Racing community mourns Shantel Lanerie

LOUISVILLE, Ky. – Funeral arrangements for Shantel Lanerie are being handled by Melancon Funeral Home on North University Avenue in Carencro, La., where her body was being transported Monday following her death last week at a Louisville hospital.
Shantel Lanerie, 42, died Friday of sepsis following her treatment for Stage 1 breast cancer. She was married to Corey Lanerie, the perennial leading jockey at Churchill Downs, and her death has deeply affected many members of the racing community at Churchill and beyond.
An emotional tribute held between races Saturday at Churchill was attended by Corey Lanerie and the couple’s 10-year-old daughter, Brittlyn. They were joined by members of the family in town from Louisiana, along with the Churchill jockey colony and many other friends, horsemen, and racing officials.
“The Churchill Downs family is devastated by the sudden passing of Shantel Lanerie,” track president Kevin Flanery said in a media release shortly after her death. “This is a very sad day.”
Social media was flooded with messages of condolence. Typical of the posts was one on Instagram from Tiffany Bourque, a longtime friend who works in the Churchill racing office.
“Heaven gained the strongest, most beautiful angel,” she wrote. “Words can never express how much we all love you.”

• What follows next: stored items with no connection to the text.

(* ===== verification/Coins.v ===== *)
(** * The coin-change calculator: src/minor-codes/CoinsChange/main.cpp

    State: the console ([cin] as an [istream], [cout] as the list of events
    printed) in the record [io]; the program threads it through the monad
    [st io].  Operations: [check_input] (the do-while prompt loop),
    [populate_coins_default] and [populate_coins_file] (the two overloads of
    [populate_coins]), [give_change] (the range-for over the coins in
    [main]) and [coins_main].  The class [coin] and its method [do_coin]
    live in src/coin.h and src/coin.cpp, which the repository does not
    contain; they are modelled from the spec (sections 3 and 4.2): a coin
    has a singular name, a plural name and a value, and [do_coin] prints
    how many whole coins fit into the change and returns what is left. *)

From stdpp Require Import base list strings.
From Stdlib Require Import ZArith Lia String Ascii.
From S2P Require Import Prelude Stream.

Local Open Scope string_scope.
Local Open Scope cpp_scope.

(** ** Data *)

(** [coin{singular, plural, value}]; [value] is the [int] member, an
    [ival] so that reading it is checked ([parse_coin_line] never builds
    a coin from an indeterminate [int]: the copy is already undefined). *)
Record coin := mk_coin { singular : string; plural : string; value : ival }.

(** What the program prints. *)
Inductive event :=
| Prompt                        (** "Please enter the amount of change ..." *)
| CoinCount (c : coin) (n : Z)  (** do_coin: [n] coins of [c] *)
| NotHandled (r : Z)            (** "Plus r not handled by currency system!" *)
| ConfigError                   (** "ERROR: Problem reading coins config file!" *)
| Exiting                       (** "Exiting..." *)
| TheEnd.                       (** "END" *)

Record io := mk_io { cin : istream; cout : list event }.

Definition emit (e : event) : st io unit :=
  st_modify (fun s => mk_io (cin s) (cout s ++ [e])).

(** [std::cin >> x] on a variable holding [old]. *)
Definition read_cin (old : Z) : st io Z :=
  fun s => let '(v, i') := shr (cin s) old in Ok (v, mk_io i' (cout s)).

(** ** coin::do_coin (src/coin.cpp, modelled from the spec) *)

(** [change / value] whole coins fit; a non-zero count is printed; the rest
    [change - count * value] is returned.  The division is C++'s, so a
    zero value is undefined and a negative change gives a count rounded
    toward zero. *)
Definition do_coin (c : coin) (change : Z) : st io Z :=
  let* v := read_ival (value c) in
  if (v =? 0)%Z then st_stuck DivisionByZero
  else
    let n := cdiv change v in
    (if (n =? 0)%Z then st_ret tt else emit (CoinCount c n)) ;;
    st_ret (change - n * v)%Z.

(** ** main.cpp *)

(** [for (auto c : coins) change = c.do_coin(change);] (lines 97-100). *)
Fixpoint give_change (coins : list coin) (change : Z) : st io Z :=
  match coins with
  | [] => st_ret change
  | c :: cs => let* ch := do_coin c change in give_change cs ch
  end.

(** [check_input] (lines 22-29): prompt and read until the value is -1 or
    lies in [1, 499]; [input] keeps its value when a read fails. *)
Fixpoint check_input_loop (fuel : nat) (input : Z) : st io Z :=
  match fuel with
  | O => st_nofuel
  | S f =>
      emit Prompt ;;
      let* input' := read_cin input in
      if ((input' <? -1) || (input' =? 0) || (499 <? input'))%Z
      then check_input_loop f input'
      else st_ret input'
  end.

On May 4, Shantel was one of 144 women who took part in the annual Survivors’ Parade on Kentucky Oaks Day at Churchill. Her story was told on the Big Board throughout the day and also was spotlighted in triumphant fashion by numerous media outlets, including Daily Racing Form, due to her prominence in the racing community. Jockeys at Churchill and other North American tracks that day wore pink armbands that read “Fight With Shantel.” Those bands resurfaced Friday at Churchill as word spread that her life was in peril.
Shantel was raised in Cecilia, La., as the daughter of trainer Riley Hebert and his wife, Katie. She and Corey met in his first year of riding at the old Evangeline Downs site in Carencro in 1991, and they were married in April 1997. Before Brittlyn’s birth in 2008, Shantel worked various racetrack jobs, including as a clocker’s assistant, a mutuel clerk, and a photographer’s assistant. In her later years, she and Brittlyn often attended the races and were known to be Corey’s greatest source of support.
Corey Lanerie has been the leading jockey at Churchill for 15 of the last 17 meets, dating to the 2012 spring meet. He also has been the leading jockey at other tracks, including Keeneland and Ellis Park, after having dominated at Louisiana and Texas tracks prior to moving to Kentucky in 2005.
As of Monday, the date and time for funeral services had yet to be determined. Burial will take place in the Evangeline Memorial Gardens, which is adjacent to the funeral home and is the site of an old bush track, Carenco Raceway. A memorial service at St. Patrick’s Catholic Church in Louisville, where Brittlyn attends school, is being planned for a later date.